In this letter the correspondent referred to the streaking incident which had occurred during the recent All Blacks game in Napier. News reports revealed that such an activity had been on the perpetrator's bucket list for seven years. There was the implication that an endeavour's presence on such a list elevated its status from questionable to reasonable. There was the unspoken suggestion that a streak performed as part of a considered plan (rather than some spontaneous whim) had a certain dignity associated with it - a gravitas that would not normally be connected with the act of running buck naked across a rugby field.
Not everyone bought the story though. Along with the correspondent above, many people did not believe that its mere presence on a bucket list made an otherwise objectionable, antisocial piece of behaviour any more acceptable. Yet in some people's minds, the bucket list has come to serve as a convenient smokescreen, a kind of get-out-of-jail-free card with the potential to excuse all manner of unwise, even unsavoury, activities.
This notion has its origins in the 2007 movie in which Morgan Freeman and Jack Nicholson play terminally-ill men who attempt to realise their wish-list of things they want to do before they "kick the bucket". So "bucket list" entered the vernacular and a trend was born, inspiring many people to contemplate what activities or adventures they really want to experience.

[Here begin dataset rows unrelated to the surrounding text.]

Lemma quoted_literal_pushed_witness :
  (2 <= String.length "'Az'")%nat
  /\ split "1 'Az'" = ["1"; "'Az'"]%string
  /\ emit sampleOpName sampleFirstUndefined "1 'Az'" [81] "'Az'"
     = inr [81; 2; 65; 122].
Proof.
  split; [simpl; lia|]. split; [reflexivity|].
  exact (proj1 (proj2 (quoted_literal_pushed sampleOpName sampleFirstUndefined
                         "1 'Az'" [81] "'Az'" ltac:(simpl; lia)
                         eq_refl eq_refl))).
Defined.

(** ** The table of opcode names *)

Section Table.

Variable GetOpName : Z -> string.
Variable FIRST_UNDEFINED_OP_VALUE : Z.

Local Abbreviation add_op_names := (add_op_names GetOpName).
Local Abbreviation mapOpNames :=
  (mapOpNames GetOpName FIRST_UNDEFINED_OP_VALUE).
Local Abbreviation names := (names GetOpName).

Lemma add_op_names_hit m op k :
  names k op -> add_op_names m op !! k = Some op.
Proof.
  intros (Hop & Hname & Hk). unfold add_op_names.
  destruct (Z.ltb_spec op OP_PUSHDATA1); [lia|].
  destruct (String.eqb_spec (GetOpName op) "OP_UNKNOWN"); [contradiction|].
  rewrite lookup_insert. case_decide as Ha; [reflexivity|].
  destruct Hk as [->| ->]; [|contradiction].
  apply lookup_insert_eq.
Qed.

Lemma add_op_names_miss m op k :
  ~ names k op -> add_op_names m op !! k = m !! k.
Proof.
  intros Hn. unfold add_op_names.
  destruct (Z.ltb_spec op OP_PUSHDATA1); [reflexivity|].
  destruct (String.eqb_spec (GetOpName op) "OP_UNKNOWN"); [reflexivity|].
  rewrite !lookup_insert_ne; [reflexivity| |];
    intros <-; apply Hn; unfold names; auto 6 with lia.
Qed.

Lemma names_dec k op : names k op \/ ~ names k op.
Proof.
  unfold names.
  destruct (decide (OP_PUSHDATA1 <= op)); [|tauto].
  destruct (decide (GetOpName op = "OP_UNKNOWN"%string)); [tauto|].
  destruct (decide (k = GetOpName op)); [tauto|].
  destruct (decide (k = replace_first (GetOpName op) "OP_" "")); tauto.
Qed.

(** Whatever the loop leaves under a key was put there for an opcode of
    the range that the key names. *)
Lemma fill_lookup_sound ops : forall (m : gmap string Z) k v,
  foldl add_op_names m ops !! k = Some v ->
  m !! k = Some v \/ (v ∈ ops /\ names k v).
Proof.
  induction ops as [|op ops IH]; simpl; intros m k v H; [auto|].
  destruct (IH _ _ _ H) as [Hm|[Hin Hn]].
  - destruct (names_dec k op) as [Hn|Hn].
    + rewrite (add_op_names_hit _ _ _ Hn) in Hm. injection Hm as <-.
      right. split; [left | exact Hn].
    + rewrite (add_op_names_miss _ _ _ Hn) in Hm. auto.
  - right. split; [right; exact Hin | exact Hn].
Qed.

(** A key that no opcode of [ops] is entered under is left alone. *)
Lemma fill_lookup_untouched ops : forall (m : gmap string Z) k,
  (forall v, v ∈ ops -> ~ names k v) ->
  foldl add_op_names m ops !! k = m !! k.
Proof.
  induction ops as [|op ops IH]; simpl; intros m k Hk; [reflexivity|].
  rewrite IH by (intros v Hv; apply Hk; right; exact Hv).
  apply add_op_names_miss, Hk. left.
Qed.

(** A key entered for one opcode of [ops] only is found with it. *)
Lemma fill_lookup_complete ops : forall (m : gmap string Z) k v,
  v ∈ ops -> names k v ->
  (forall v', v' ∈ ops -> names k v' -> v' = v) ->
  foldl add_op_names m ops !! k = Some v.
Proof.
  induction ops as [|op ops IH]; simpl; intros m k v Hin Hn Huniq.
  - inversion Hin.
  - destruct (decide (v ∈ ops)) as [Hv|Hv].
    + apply IH; [exact Hv | exact Hn |].
      intros v' Hv'. apply Huniq. right. exact Hv'.
    + apply elem_of_cons in Hin as [->|Hin]; [|contradiction].
      rewrite fill_lookup_untouched.
      * apply add_op_names_hit, Hn.
      * intros v' Hv' Hn'. apply Hv.
        rewrite <- (Huniq v'); [exact Hv' | right; exact Hv' | exact Hn'].
Qed.

Lemma mapOpNames_sound k v :
  mapOpNames !! k = Some v ->
  v < FIRST_UNDEFINED_OP_VALUE /\ names k v.
Proof.
  unfold mapOpNames. intros H.
  destruct (fill_lookup_sound _ _ _ _ H) as [He|[Hin Hn]].
  - rewrite lookup_empty in He. discriminate.
  - apply elem_of_seqZ in Hin. split; [lia | exact Hn].
Qed.

Lemma mapOpNames_complete k v :
  v < FIRST_UNDEFINED_OP_VALUE -> names k v ->
  (forall v', v' < FIRST_UNDEFINED_OP_VALUE -> names k v' -> v' = v) ->
  mapOpNames !! k = Some v.
Proof.
  intros Hlt Hn Huniq. unfold mapOpNames.
  apply fill_lookup_complete; [|exact Hn|].
  - apply elem_of_seqZ. destruct Hn as [Hge _]. unfold OP_PUSHDATA1 in Hge.
    lia.
  - intros v' Hv'. apply Huniq. apply elem_of_seqZ in Hv'. lia.
Qed.

Lemma known_op_spec v :
  known_op GetOpName FIRST_UNDEFINED_OP_VALUE v = true
  <-> OP_PUSHDATA1 <= v < FIRST_UNDEFINED_OP_VALUE
      /\ GetOpName v <> "OP_UNKNOWN"%string.
Proof.
  unfold known_op. rewrite !andb_true_iff, negb_true_iff.
  rewrite Z.leb_le, Z.ltb_lt.
  destruct (String.eqb_spec (GetOpName v) "OP_UNKNOWN"); split;
    intros [? ?]; try discriminate; try contradiction; auto with lia.
Qed.

Lemma known_ops_spec v :
  In v (known_ops GetOpName FIRST_UNDEFINED_OP_VALUE)
  <-> known_op GetOpName FIRST_UNDEFINED_OP_VALUE v = true.
Proof.
  unfold known_ops. rewrite filter_In. split; [tauto|].
  intros H. split; [|exact H].
  apply known_op_spec in H. apply list_elem_of_In, elem_of_seqZ.
  unfold OP_PUSHDATA1 in H. lia.
Qed.

Lemma distinct_inj {A} (f : A -> string) (l : list A) :
  distinct (List.map f l) = true ->
  forall x y, In x l -> In y l -> f x = f y -> x = y.
Proof.
  induction l as [|a l IH]; simpl; [contradiction|].
  intros [Ha Hl]%andb_prop x y Hx Hy Hf.
  apply negb_true_iff in Ha.
  assert (Hfresh : forall z, In z l -> f a <> f z).
  { intros z Hz Hfz.
    assert (existsb (String.eqb (f a)) (List.map f l) = true);
      [|congruence].
    apply existsb_exists. exists (f z). split.
    - apply in_map. exact Hz.
    - apply String.eqb_eq. exact Hfz. }
  destruct Hx as [<-|Hx], Hy as [<-|Hy]; auto.
  - exfalso. eapply Hfresh; eauto.
  - exfalso. eapply Hfresh; eauto.
Qed.

Lemma table_ok_inv :
  table_ok GetOpName FIRST_UNDEFINED_OP_VALUE = true ->
  (forall v,
     known_op GetOpName FIRST_UNDEFINED_OP_VALUE v = true ->
     small_number_name (GetOpName v) v = true
     \/ mnemonic_name (GetOpName v) = true)
  /\ (forall v v',
        known_op GetOpName FIRST_UNDEFINED_OP_VALUE v = true ->
        known_op GetOpName FIRST_UNDEFINED_OP_VALUE v' = true ->
        GetOpName v = GetOpName v' -> v = v').
Proof.
  unfold table_ok. intros [Hall Hd]%andb_prop. split.
  - intros v Hv. apply orb_prop.
    rewrite forallb_forall in Hall. apply Hall, known_ops_spec, Hv.
  - intros v v' Hv Hv'.
    apply (distinct_inj _ _ Hd); apply known_ops_spec; assumption.
Qed.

"Things to do before you die" was something of a preoccupation in the noughties. In 2003 the New York Times bestseller 1,000 Places to See Before You Die was published. Hot on its heels came a raft of similarly themed publications, such as 1001 Books You Must Read Before You Die. Somehow our mortality had become a novel and urgent way to package a list. It was compelling the first time we saw it but rapidly became tired.